**WORK TO BE COMPLETED:**
Print, exactly as written, every line from the first line of the records below through the line containing "- intros n Hr. by destruct (final_kind n Hr) as [->", and nothing further.

- - -

Lemma final_free n : Z.of_nat (length fl) + 1 < n < NINODES -> (dnode mkfs_sb V n).(i_type) = 0.
Proof using HI Hf Hn.
  intros Hr. rewrite dnode_node. pose proof (im_count _ _ _ _ HI) as Hc. cbn [length] in Hc.
  rewrite (Forall2_length _ _ _ Hf) in Hc. apply (im_free _ _ _ _ HI). lia.
Qed.

Lemma final_tree : tree_ok mkfs_sb V (fun n => 1 <= n <= Z.of_nat (length fl) + 1).
Proof using HI Hrd Hf Hcl Hn Hfb Hbit.
  split.
  - intros n Hr. by destruct (final_kind n Hr) as [_ [[_ ->]| ->]].
  - intros n Hr. by destruct (final_kind n Hr) as [-> _].
  - intros n Hr. destruct (final_kind n Hr) as [_ [[-> _]| ->]]; [|done]. intros _. rewrite final_root. apply final_dir.
  - intros n k Hr. destruct (final_kind n Hr) as [_ [[-> _]| ->]]; [|done]. intros _. rewrite final_root. intros Hk.
    rewrite (root_inum V fi fb rd fl.*1 fds HI Hrd Hcl final_count k Hk).
    destruct (root_entries fl.*1 !! k) as [e|] eqn:E; [|done]. intros _.
    destruct (root_entry fl.*1 Hcl final_count k e E) as [He _]. by rewrite length_fmap in He.
Qed.

Lemma final_find j name data : fl !! j = Some (name, data) -> walk_to mkfs_sb V false ROOTINO [name] = Some (Z.of_nat j + 2).
Proof using HI Hrd Hcl Hn Hnd.
  intros Hj. cbn [walk_to andb]. rewrite final_root. change (i_type _) with (d_type rd).
  assert (fl.*1 !! j = Some name) as Hj1 by (by rewrite list_lookup_fmap, Hj).
  assert (d_type rd = T_DIR) as -> by (unfold plain in Hrd; cbn [fst snd] in Hrd; by rewrite Hrd).
  assert (clean name) as Hc by (by eapply Forall_lookup_1 in Hj1; [|exact Hcl]).
  change (negb (T_DIR =? T_DIR)) with false. cbv iota.
  rewrite (root_find V fi fb rd fl.*1 fds HI Hrd Hcl final_count final_nodup name (S (S j)) (Z.of_nat j + 2)); [done| |].
  - destruct Hc as [Hc _]. eapply Forall_impl; [exact Hc|]. intros c Hb; cbn in Hb; lia.
  - rewrite clean_name_of by done. change (imap (fun j name => (Z.of_nat j + 2, name)) fl.*1 !! j = Some (Z.of_nat j + 2, name)).
    by rewrite list_lookup_imap, Hj1.
Qed.

Lemma final_none name : chars_ok name -> name_of name ∉ chars "." :: chars ".." :: fl.*1 ->
  walk_to mkfs_sb V false ROOTINO [name] = None.
Proof using HI Hrd Hcl Hn.
  intros Hc Hno. cbn [walk_to andb]. rewrite final_root, root_not_found with (fi := fi) (fb := fb) (nms := fl.*1) (fds := fds);
    [by destruct (negb _)|done..|exact final_count|done|by rewrite root_entries_names].
Qed.

Lemma final_contents j name data : fl !! j = Some (name, data) -> let x := dnode mkfs_sb V (Z.of_nat j + 2) in
  x.(i_type) = T_FILE /\ x.(i_nlink) = 1 /\ x.(i_size) = data_len data /\ file_ok mkfs_sb V x /\ whole V x /\
  fbytes V x 0 (length data) = data.
Proof using HI Hf Hmax Hfb Hbit Hn.
  intros Hj x. destruct (final_file j name data Hj) as (d & Hd & Hp).
  assert (x = node (Z.of_nat (S j) + 1) (d, data).1) as ->.
  { unfold x. replace (Z.of_nat j + 2) with (Z.of_nat (S j) + 1) by lia. exact (seen_inode V fi fb ds HI _ _ Hd). }
  assert (data_len data <= MAXFILE * BSIZE) as Hm by (eapply (Forall_lookup_1 _ _ _ _ Hmax) in Hj; done).
  assert (d.(d_type) = T_FILE /\ d.(d_nlink) = 1 /\ d.(d_size) = data_len data) as (E1 & E2 & E3).
  { unfold plain in Hp. cbn [fst snd] in Hp. by rewrite Hp. }
  split; [exact E1|]. split; [exact E2|]. split; [exact E3|].
  split; [by eapply (seen_file V fi fb ds HI Hfb Hbit)|]. split; [by eapply (seen_whole V fi fb ds HI)|].
  change 0 with (Z.of_nat 0). rewrite (seen_bytes V fi fb ds HI (S j) (d, data) 0 (length data) Hd); [|cbn; lia|done].
  unfold slice. by rewrite drop_0, firstn_all.
Qed.

Lemma final_apart n m b :
  1 <= n <= Z.of_nat (length fl) + 1 -> 1 <= m <= Z.of_nat (length fl) + 1 -> n <> m ->
  let x := dnode mkfs_sb V n in let y := dnode mkfs_sb V m in
  owns (ind_block x) (fblock V x) b -> ~ owns (ind_block y) (fblock V y) b.
Proof using HI Hf Hn.
  intros (i & d & Hi & ->)%final_at (j & e & Hj & ->)%final_at Hne. rewrite (seen_inode V fi fb ds HI i d Hi).
  rewrite (seen_inode V fi fb ds HI j e Hj). apply (seen_apart V fi fb ds HI i j d e b); [lia|done|done].
Qed.

Lemma final_bitmap : nmeta <= fb -> bitmap_ok mkfs_sb V.
Proof using Hbit Hfb.
  clear Hn. intros Hlo b [Hr Hb]. change (sb_size mkfs_sb) with FSSIZE in Hr. rewrite Hbit in Hb by done. apply Z.ltb_ge in Hb.
  destruct nmeta_val as [N1 N2]. unfold data_block. change (datastart mkfs_sb) with 47. change (sb_size mkfs_sb) with FSSIZE. lia.
Qed.
End final.

Lemma image_ext V W fi fb ds : (forall b, W b = V b) -> image_ok V fi fb ds -> image_ok W fi fb ds.
Proof.
  intros E [Hf Hin Hty Hc Hmax Hfree]. split; try done.
  - apply (files_ok_meta V); [done|by intros|]. intros b. rewrite E. apply Hf.
  - intros i d Hi. unfold inode_in. rewrite E. by apply Hin.
  - intros n Hn. unfold inode_in. rewrite E. by apply Hfree.
Qed.

Section main.
Context (files : list (list Z * option (list (list Z)))) (fl : list (list Z * list Z)).
Context (Hasks : Forall2 asks files fl) (Hcount : (length fl <= 198)%nat) (Hroom : blocks_used fl <= FSSIZE).
Context (Hhole : data_len (root_bytes fl.*1) mod BSIZE <> 0) (Hnd : NoDup (chars "." :: chars ".." :: fl.*1)).

Lemma asks_clean : Forall clean fl.*1 /\ Forall (fun f => data_len f.2 <= MAXFILE * BSIZE) fl.
Proof using Hasks.
  split.
  - apply Forall_fmap. eapply Forall2_Forall_r; [exact Hasks|]. apply Forall_true. intros file f [A1 A2 A3 A4 A5 A6]. by split.
  - eapply Forall2_Forall_r; [exact Hasks|]. apply Forall_true. by intros file f [A1 A2 A3 A4 A5 A6].
Qed.

Lemma main_spec B : wpx B (main files) (fun _ s' => length s'.(fsimg) = Z.to_nat FSSIZE /\ holds (view s'.(fsimg)) fl) mkfs_start.
Proof using Hasks Hcount Hroom Hhole Hnd.
  unfold main. apply wpx_bind, wpx_modify. cbn [fsimg freeinode freeblock mkfs_start].
  apply wpx_bind. eapply wpx_mono; [by apply zero_all|]. intros [] s1 Hs1. destruct nmeta_val as [N1 N2].
  apply wpx_bind. eapply wpx_mono; [apply (wsect_spec B s1 _ 1 nmeta 1 _ Hs1); lia|]. intros [] s2 Hs2.
  set (V1 := <[1 := _]> _) in Hs2. assert (image_ok V1 1 nmeta []) as HI1.
  { apply image_empty; intros b; unfold V1.
    - intros Hb. by rewrite fn_lookup_insert_ne by lia.
    - destruct (decide (b = 1)) as [->|]; [by rewrite fn_lookup_insert|by rewrite fn_lookup_insert_ne]. }
  apply (make_root B s2 V1); [done|done|]. intros s3 Hm3.
  apply wpx_bind. eapply wpx_mono; [by apply (install_all B V1 files fl)|]. intros [] s4 (V4 & fi & fb & ds & Hs4 & HI4 & Hb4 & Hh4).
  pose proof (image_blocks _ _ _ _ HI4) as Efb. rewrite (built_sum _ _ Hb4) in Efb. destruct Hb4 as (rd & fds & -> & Hrd & Hf).
  apply wpx_bind. eapply wpx_mono.
  { apply (fix_root_spec B s4 V4 fi fb rd _ fds Hs4 HI4 Hrd Hhole).
    unfold data_len. rewrite length_root_bytes, length_fmap. lia. }
  intros [] s5 (V5 & rd' & Hs5 & HI5 & Hrd' & Hh5). apply wpx_bind, wpx_gets. rewrite (sh_block _ _ _ _ Hs5).
  pose proof (files_fb _ _ _ _ _ (im_files _ _ _ _ HI5)) as Hlo.
  eapply wpx_mono; [apply (write_map_spec B s5 V5 fi fb _ Hs5 HI5); lia|]. intros [] s6 (V6 & Hs6 & HI6 & Hh6 & Hbit).
  split; [apply Hs6|]. pose proof (sh_blocks _ _ _ _ Hs6) as EW. set (W := view s6.(fsimg)) in *.
  apply (image_ext V6 W) in HI6; [|done].
  assert (forall b, 0 <= b < FSSIZE -> bit mkfs_sb W b = (b <? fb)) as HbitW by (intros b Hb; unfold bit; rewrite EW; by apply Hbit).
  assert (forall b, b < 33 -> W b = V1 b) as Hhead by (intros b Hb; rewrite EW, Hh6, Hh5, Hh4 by done; done).
  destruct asks_clean as [Hcl Hmax]. assert (fb <= FSSIZE) as Hfb by lia.
  split; try (by eauto using mkfs_layout, final_tree, final_find, final_none, final_contents, final_apart, final_bitmap, final_links, final_free).
  - by rewrite Hhead.
  - intros b Hb. change (sb_inodestart mkfs_sb) with 33 in Hb. rewrite Hhead by lia. unfold V1. by rewrite fn_lookup_insert_ne by lia.
  - rewrite <-Efb. exact HbitW.
Qed.
End main.

(** C5: mkfs builds the image that its command line asks for.  Let every
    argument name a file that can be opened, without '/' after "user/", with
    a name of at most 14 characters, and of at most MAXFILE blocks; let the
    names be distinct, at most 198 of them, and everything fit in FSSIZE
    blocks; and let the entries of the root directory not fill their last
    block.  Then the program succeeds, and the kernel finds on the disk: the
    superblock, an empty log, a free map with just the first blocks in use, a
    directory tree in which a path with one name leads to the inode of that
    file and other names are missing, the other inodes free, and for each file
    its contents, in blocks that no other file has. *)
Theorem mkfs_correct files fl :
  Forall2 asks files fl -> (length fl <= 198)%nat -> blocks_used fl <= FSSIZE ->
  data_len (root_bytes fl.*1) mod BSIZE <> 0 -> NoDup (chars "." :: chars ".." :: fl.*1) ->
  exists s', main files mkfs_start = Ret tt s' /\ length s'.(fsimg) = Z.to_nat FSSIZE /\ holds (view s'.(fsimg)) fl.
Proof.
  intros H1 H2 H3 H4 H5. destruct (wp_run _ _ _ (main_spec files fl H1 H2 H3 H4 H5 (fun _ => False))) as ([] & s' & Hr & HQ).
  exists s'. split; [exact Hr|exact HQ].
Qed.

(** Two files: a program whose contents arrive in two pieces, and a text. *)
Definition demo_files : list (list Z * option (list (list Z))) :=
  [(chars "user/_sh", Some [replicate 1024 7; replicate 500 8]); (chars "README", Some [chars "xv6"])].
Definition demo_fl : list (list Z * list Z) :=
  [(chars "sh", replicate 1024 7 ++ replicate 500 8); (chars "README", chars "xv6")].

Lemma demo_asks : Forall2 asks demo_files demo_fl.
Proof.
  repeat constructor; cbn [fst snd demo_files demo_fl]; try lia; try (vm_compute; discriminate).
  - by apply (bool_decide_unpack (47 ∉ _)).
  - eexists. split; [reflexivity|]. cbn [concat]. by rewrite app_nil_r.
  - by apply (bool_decide_unpack (47 ∉ _)).
  - by eexists.
Qed.

Lemma mkfs_correct_witness :
  exists s', main demo_files mkfs_start = Ret tt s' /\ length s'.(fsimg) = Z.to_nat FSSIZE /\ holds (view s'.(fsimg)) demo_fl.
Proof.
  apply mkfs_correct; [exact demo_asks|cbn; lia|vm_compute; discriminate|vm_compute; discriminate|].
  by apply (bool_decide_unpack (NoDup _)).
Defined.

- - -

**EXERCISE ANSWER:**
Lemma final_free n : Z.of_nat (length fl) + 1 < n < NINODES -> (dnode mkfs_sb V n).(i_type) = 0.
Proof using HI Hf Hn.
  intros Hr. rewrite dnode_node. pose proof (im_count _ _ _ _ HI) as Hc. cbn [length] in Hc.
  rewrite (Forall2_length _ _ _ Hf) in Hc. apply (im_free _ _ _ _ HI). lia.
Qed.

Lemma final_tree : tree_ok mkfs_sb V (fun n => 1 <= n <= Z.of_nat (length fl) + 1).
Proof using HI Hrd Hf Hcl Hn Hfb Hbit.
  split.
  - intros n Hr. by destruct (final_kind n Hr) as [_ [[_ ->]| ->]].
  - intros n Hr. by destruct (final_kind n Hr) as [-> _].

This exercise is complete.